* [Extracted material]:
━━━
Definition digit_in (base : Z) (c : ascii) : option Z :=
  let n := Z.of_nat (nat_of_ascii c) in
  let v := if (48 <=? n)%Z && (n <=? 57)%Z then Some (n - 48)%Z
           else if (97 <=? n)%Z && (n <=? 102)%Z then Some (n - 87)%Z
           else if (65 <=? n)%Z && (n <=? 70)%Z then Some (n - 55)%Z
           else None in
  match v with
  | Some d => if (d <? base)%Z then Some d else None
  | None => None
  end.

(** The digits at the head of [s]: their value on top of [acc], how many
    there are, and what follows them. *)
Fixpoint digits (base : Z) (s : string) (acc : Z) (count : nat)
    : Z * nat * string :=
  match s with
  | String c s' =>
      match digit_in base c with
      | Some d => digits base s' (base * acc + d)%Z (S count)
      | None => (acc, count, s)
      end
  | EmptyString => (acc, count, s)
  end.

(** A whole string of one or more digits of [base]. *)
Definition all_digits (base : Z) (s : string) : option Z :=
  let '(v, k, rest) := digits base s 0 0 in
  match k, rest with
  | S _, EmptyString => Some v
  | _, _ => None
  end.

(** ExponentPart, when there is one, up to the end of the string: [e] or
    [E], an optional sign, digits. *)
Definition exponent (s : string) : option Z :=
  match s with
  | EmptyString => Some 0%Z
  | String c s' =>
      if Ascii.eqb c "e" || Ascii.eqb c "E" then
        match s' with
        | String "+"%char r => all_digits 10 r
        | String "-"%char r => Z.opp <$> all_digits 10 r
        | _ => all_digits 10 s'
        end
      else None
  end.

(** StrUnsignedDecimalLiteral: [Infinity], digits with an optional
    fraction, or a fraction alone, each of the last two with an optional
    exponent.  The value of [f] and [p] is [f * 10 ^ p]. *)
Definition unsigned_decimal (s : string) : number :=
  if String.eqb s "Infinity" then NInf false
  else
    let '(i, ki, r) := digits 10 s 0 0 in
    let parsed :=
      match r with
      | String "."%char r' =>
          let '(f, kf, r'') := digits 10 r' i 0 in
          match ki, kf with
          | O, O => None
          | _, _ => x ← exponent r''; Some (f, (x - Z.of_nat kf)%Z)
          end
      | _ =>
          match ki with
          | O => None
          | S _ => x ← exponent r; Some (i, x)
          end
      end in
    match parsed with
    | Some (f, p) =>
        if (0 <=? p)%Z then round_double (f * 10 ^ p) 1
        else round_double f (10 ^ (- p))
    | None => NNaN
    end.

(** NonDecimalIntegerLiteral: [0x], [0o] or [0b], in either case, and digits
    of that base; it takes no sign. *)
Definition non_decimal (s : string) : option number :=
  match s with
  | String "0"%char (String c r) =>
      let base :=
        if Ascii.eqb c "x" || Ascii.eqb c "X" then Some 16%Z
        else if Ascii.eqb c "o" || Ascii.eqb c "O" then Some 8%Z
        else if Ascii.eqb c "b" || Ascii.eqb c "B" then Some 2%Z
        else None in
      match base with
      | Some b =>
          Some match all_digits b r with
               | Some v => round_double v 1
               | None => NNaN
               end
      | None => None
      end
  | _ => None
  end.

(** ToNumber of a string (StringToNumber): white space around the literal
    is dropped, the empty string is 0, anything that is not a
    StrNumericLiteral is NaN. *)
Definition num_of_string (s : string) : number :=
  match trim s with
  | EmptyString => NFin 0 0
  | String "+"%char t' => unsigned_decimal t'
  | String "-"%char t' => negate (unsigned_decimal t')
  | t =>
      match non_decimal t with
      | Some x => x
      | None => unsigned_decimal t
      end
  end.

(** ToNumber of a value that is not a string, an array or an object; [None]
    is NaN. *)
Definition prim_number (v : jsval) : option Z :=
  match v with
  | JNull => Some 0%Z
  | JBool b => Some (if b then 1 else 0)%Z
  | JNum z => Some z
  | _ => None
  end.

(** ToNumber: an array or an object goes through its string. *)
Definition to_number (v : jsval) : number :=
  match v with
  | JUndef | JNaN => NNaN
  | JNull => NFin 0 0
  | JBool b => NFin (if b then 1 else 0) 0
  | JNum z => NFin z 0
  | JStr s => num_of_string s
  | JArr _ | JObj _ => num_of_string (to_string v)
  end.

Definition of_number (n : option Z) : jsval :=
  match n with Some z => JNum z | None => JNaN end.

(** ToPrimitive leaves a string when the operand is a string, an array or
    an object. *)
Definition stringlike (v : jsval) : bool :=
  match v with JStr _ | JArr _ | JObj _ => true | _ => false end.

(** [a + b]: a string operand makes it a concatenation; the other values
    add as numbers. *)
Definition add (a b : jsval) : jsval :=
  if stringlike a || stringlike b
  then JStr (to_string a +:+ to_string b)
  else of_number (x ← prim_number a; y ← prim_number b; Some (x + y)%Z).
━━━
* [Work task]: Across the whole listing above, report each line that includes "char".

* [Problem solution]:
        | String "+"%char r => all_digits 10 r
        | String "-"%char r => Z.opp <$> all_digits 10 r
      | String "."%char r' =>
  | String "0"%char (String c r) =>
  | String "+"%char t' => unsigned_decimal t'
  | String "-"%char t' => negate (unsigned_decimal t')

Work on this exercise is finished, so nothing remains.